MHs answer to the cool joule was this
Quote post 234: So it's not a Joule Thief because it does not do anything special to extract energy from a very-low-voltage battery.You are not going there Brad.  You have been fully aware of what the standard Joule Thief circuit is for years
But then we had this a couple of pages before
Quote: If the circuit can power a LED with a battery whose output voltage is lower than the normal drive voltage for the LED, and the LED is driven using the technique of a discharging inductor acting as a current source, then you have a Joule Thief.

Seems to be some conflict going on here

Anyway,the aim of the game here,is to decide which of the two circuits is more efficient,in way of MHs example of efficiency=let's just look at lumens per watt of supplied power.

TK has already carried out a few tests to this regard,but i suspect he will be back with some different findings soon.


Brad

[tinman]

We need a little more information.

Please specify:
-Number of turns of L1 and L2
-Transistor part number (choose one of MPSA18, BC337-25, 2n2222a, 2n3904)

TK
It dose not matter as to turns or transistor used,as long as you use the very same DUT when testing  both LED positions.
I will be using a 2n3055 for most of my experiments on the JT circuits.

Brad

[tinman]

To quote MH from other thread.

I think every single time I have asked you to explain one of your procedures you play the bullshit "I won't bow to your demands" card.  You clam up and freeze up.
Right now I am operating under the assumption that either you don't know how to measure the output impedance of a battery or you think that you do and whatever you do has some hapless tragic mistake in it.  I have seen things like this before.
Or, you can wipe the ridiculous attitude away, and simply explain how you measure the output impedance so we can check if if makes sense.
Why are you freezing up?

The internal resistance value of the battery can be calculated on the fly MH--while the JT circuit is operating.
I wonder if you actually know how to do this?
My bet is-like always,you wait for some one else to give the answer,and then you  say--oh yes,that is how it is done.
So not this time MH-this time you will have to work that out for your self.
We could just do the internal resistance test of the battery,while it is not in use in the circuit,but i wanted to be more accurate,and know what it was during use in the JT circuit.

Brad

[tinman]

Quote TK

The measurement points are indicated on one of the photos of the apparatus.

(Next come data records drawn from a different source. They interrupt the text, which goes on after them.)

Lemma take_job_ok io st job rest :
  well_named st -> rs_queue st = job :: rest ->
  let s := take_job io (pop_job st rest) job in turn_ok st Waiting (turn_drops io st Waiting) s.1 s.2.
Proof.
  intros Hn Hq. unfold take_job. pose proof (job_begin_effect io (pop_job st rest) job) as [Hq' He].
  cbn [turn_drops]. rewrite Hq. cbn [head].
  destruct (job_begin io (pop_job st rest) job) as [st' [[m|]|e]]; cbn [fst snd outcome] in *.
  - destruct He as (Hr & m0 & Hm0 & Hid). pose proof (Hn _ _ _ Hm0) as [Hid0 Hv].
    split; [|cbn; by rewrite Hid, Hid0| |done|].
    + intros _. eapply well_named_records; [exact Hr|by rewrite Hid, Hid0|done].
    + intros j. rewrite Hq, Hq'. intros [->|?]%elem_of_cons; [by right; left|by left].
    + intros dir id x Hx _. apply Hr in Hx as [(-> & -> & ->)|[_ ?]]; [right|by left].
      cbn. rewrite Hid, Hid0. by destruct job.
  - destruct He as [-> Hs]. split; [done..| |done|by auto].
    intros j. rewrite Hq. intros [->|?]%elem_of_cons; [right; right|by left].
    destruct (rio_read io); [left; exact (Hs eq_refl)|by right].
  - split; [by apply well_named_keeps|done| |done|].
    + intros j. rewrite Hq, Hq'. intros [->|?]%elem_of_cons; [by right; left|by left].
    + intros dir id x Hx _. left. by apply He in Hx.
Qed.

Lemma worker_turn_ok io st w st' w' :
  well_named st -> worker_wf w -> worker_turn config io st w = Some (st', w') ->
  turn_ok st w (turn_drops io st w) st' w'.
Proof.
  intros Hn Hwf. destruct w as [|job m|job m o|job m o|job e]; cbn [worker_turn].
  - destruct (rs_queue st) as [|job rest] eqn:Hq; [done|].
    pose proof (take_job_ok io st job rest Hn Hq) as H. destruct (take_job _ _ _) as [s w]. by intros [= <- <-].
  - intros [= <- <-]. destruct (run_job config m); apply turn_keeps; (done || apply keeps_refl || by left).
  - pose proof (job_store_effect io st (jr_key_id_hex job) m o) as [Hq He].
    destruct (job_store _ _ _ _ _ _) as [s [?|e]]; cbn in *; intros [= <- <-]; apply turn_keeps; (done || by left).
  - pose proof (job_finish_effect io st (jr_key_id_hex job) m o) as [Hq He].
    destruct (job_finish _ _ _ _ _) as [s [?|e]]; cbn in *; intros [= <- <-]; [|apply turn_keeps; (done || by left)].
    destruct He as (m' & Hr & Hid & Hp), Hwf as [Hidm Hv]. by eapply turn_settles; rewrite ?Hid.
  - pose proof (job_failure_effect io st job e) as [Hq He]. unfold job_fail. cbn [turn_drops].
    destruct (job_failure io st job e) as [s [u|e']]; cbn in *; intros [= <- <-]; [|apply turn_keeps; (done || by right)].
    destruct He as (m & m' & Hm & Hr & Hid & Hp). destruct (Hn _ _ _ Hm) as [Hidm Hv].
    by eapply turn_settles; rewrite ?Hid, ?Hidm.
Qed.

Lemma pool_inv_worker p tr ev p' : pool_inv p tr -> worker_step config p ev p' -> pool_inv p' (tr ++ [ev]).
Proof.
  intros [Hn Hws Hne Ht]. destruct 1 as [p i w io [st' w'] Hi Hturn].
  pose proof (Forall_lookup_1 _ _ _ _ Hws Hi) as Hwf.
  destruct (worker_turn_ok io (po_state p) w st' w' Hn Hwf Hturn) as [Hn' Hwf' Hq Hh Hnew].
  split; cbn [with_worker po_state po_workers fst snd]; [by apply Hn'|by apply Forall_insert| |].
  { intros H%(f_equal length). rewrite length_insert in H. by destruct (po_workers p). }
  intros dir id m Hm Hp. set (j := {| jr_key_id_hex := dir; jr_job_id := id |}). set (d := turn_drops io (po_state p) w) in *.
  assert (Hev : from_option PeDropped PeQuiet d <> PeRestart) by by destruct d.
  assert (Hnow : held w' = Some j -> tracked (with_worker p i (st', w')) j).
  { intros Hj. right; left. cbn. apply Exists_exists. exists w'. split; [|done].
    apply list_elem_of_lookup. exists i. apply list_lookup_insert_eq. by eapply lookup_lt_Some. }
  assert (Hd : d = Some j -> given_up (tr ++ [from_option PeDropped PeQuiet d]) j)
    by (intros ->; left; apply since_start_last).
  assert (Hns : ~ settled st' j) by (intros Hs; specialize (Hs m Hm); congruence).
  destruct (Hnew dir id m Hm Hp) as [Hold|Hj]; [|by left; apply Hnow].
  destruct (Ht dir id m Hold Hp) as [[Hin|[Hex|Hsc]]|Hg]; [|clear Hq|by left; right; right|by right; apply given_up_snoc].
  - destruct (Hq j Hin) as [?|[?|[?|?]]]; [by left; left|by left; apply Hnow|done|by right; apply Hd].
  - apply Exists_exists in Hex as (w0 & [k Hk]%list_elem_of_lookup & Hw0). destruct (decide (k = i)) as [->|Hki].
    + rewrite Hk in Hi. injection Hi as ->. destruct (Hh j Hw0) as [?|[?|?]]; [by left; apply Hnow|done|by right; apply Hd].
    + left; right; left. apply Exists_exists. exists w0. split; [|done]. apply list_elem_of_lookup. exists k.
      cbn. by rewrite list_lookup_insert_ne.
Qed.

(** The scan has dealt with a directory, in full or not. *)
Lemma scan_inv p dir rest jobs ev tr :
  pool_inv p tr -> ev <> PeRestart -> po_scan p = dir :: rest ->
  (forall j, jr_key_id_hex j = dir -> j ∈ recover_client dir (client_files (po_state p) dir) -> j ∈ jobs \/ given_up (tr ++ [ev]) j) ->
  forall scan, (forall j, jr_key_id_hex j ∈ rest -> jr_key_id_hex j ∈ scan \/ given_up (tr ++ [ev]) j) ->
  pool_inv {| po_state := scan_entries (po_state p) jobs; po_workers := po_workers p; po_scan := scan |} (tr ++ [ev]).
Proof.
  intros [Hn Hws Hne Ht] Hev Hscan Hsent scan Hrest. split; cbn; [exact Hn|done|done|].
  intros d id m Hm Hp. set (j := {| jr_key_id_hex := d; jr_job_id := id |}). destruct (Hn _ _ _ Hm) as [Hid Hv].
  destruct (Ht d id m Hm Hp) as [[Hin|[Hex|Hd]]|Hg]; [| | |by right; apply given_up_snoc].
  - left; left. cbn. apply elem_of_app. by left.
  - by left; right; left.
  - rewrite Hscan in Hd. apply elem_of_cons in Hd as [Hd|Hd].
    + cbn in Hd. subst d. destruct (Hsent j eq_refl) as [?|?]; [|left; left; cbn; apply elem_of_app; by right|by right].
      by apply (recover_client_sends (po_state p) dir id m).
    + destruct (Hrest j Hd) as [?|?]; [by left; right; right|by right].
Qed.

I am measuring input current by the voltage drop across a 0.1 ohm non-inductive resistor on the negative side of the circuit, and input voltage simply across the input terminals. I have done both measurements with oscilloscope and DMMs. We have seen from Poynt99's work that the DMMs do a very good job of averaging pulsed inputs, and I also used the oscilloscope's "average" measurements of each channel's raw readings to confirm the DMM readings. I used the scope's Math function to multiply the raw (not averaged) instantaneous voltage and current inputs, then had the scope compute the "average" of this power measurement,which I then used in the Lux per Watt calculation. The current traces are very different between the two circuits, as you probably know yourself.

TK

Did you work out as to why when using the battery,the efficiency between the two circuits swapped over from that of using your PSU ?

I think you need to look a little closer as to what happens during the off time(transistor open) of circuit 1--where the battery is included.
If you think about it a little,you will see what changed when switching to the battery,and how all of a sudden,circuit 1 became more efficient--or appeared to


Brad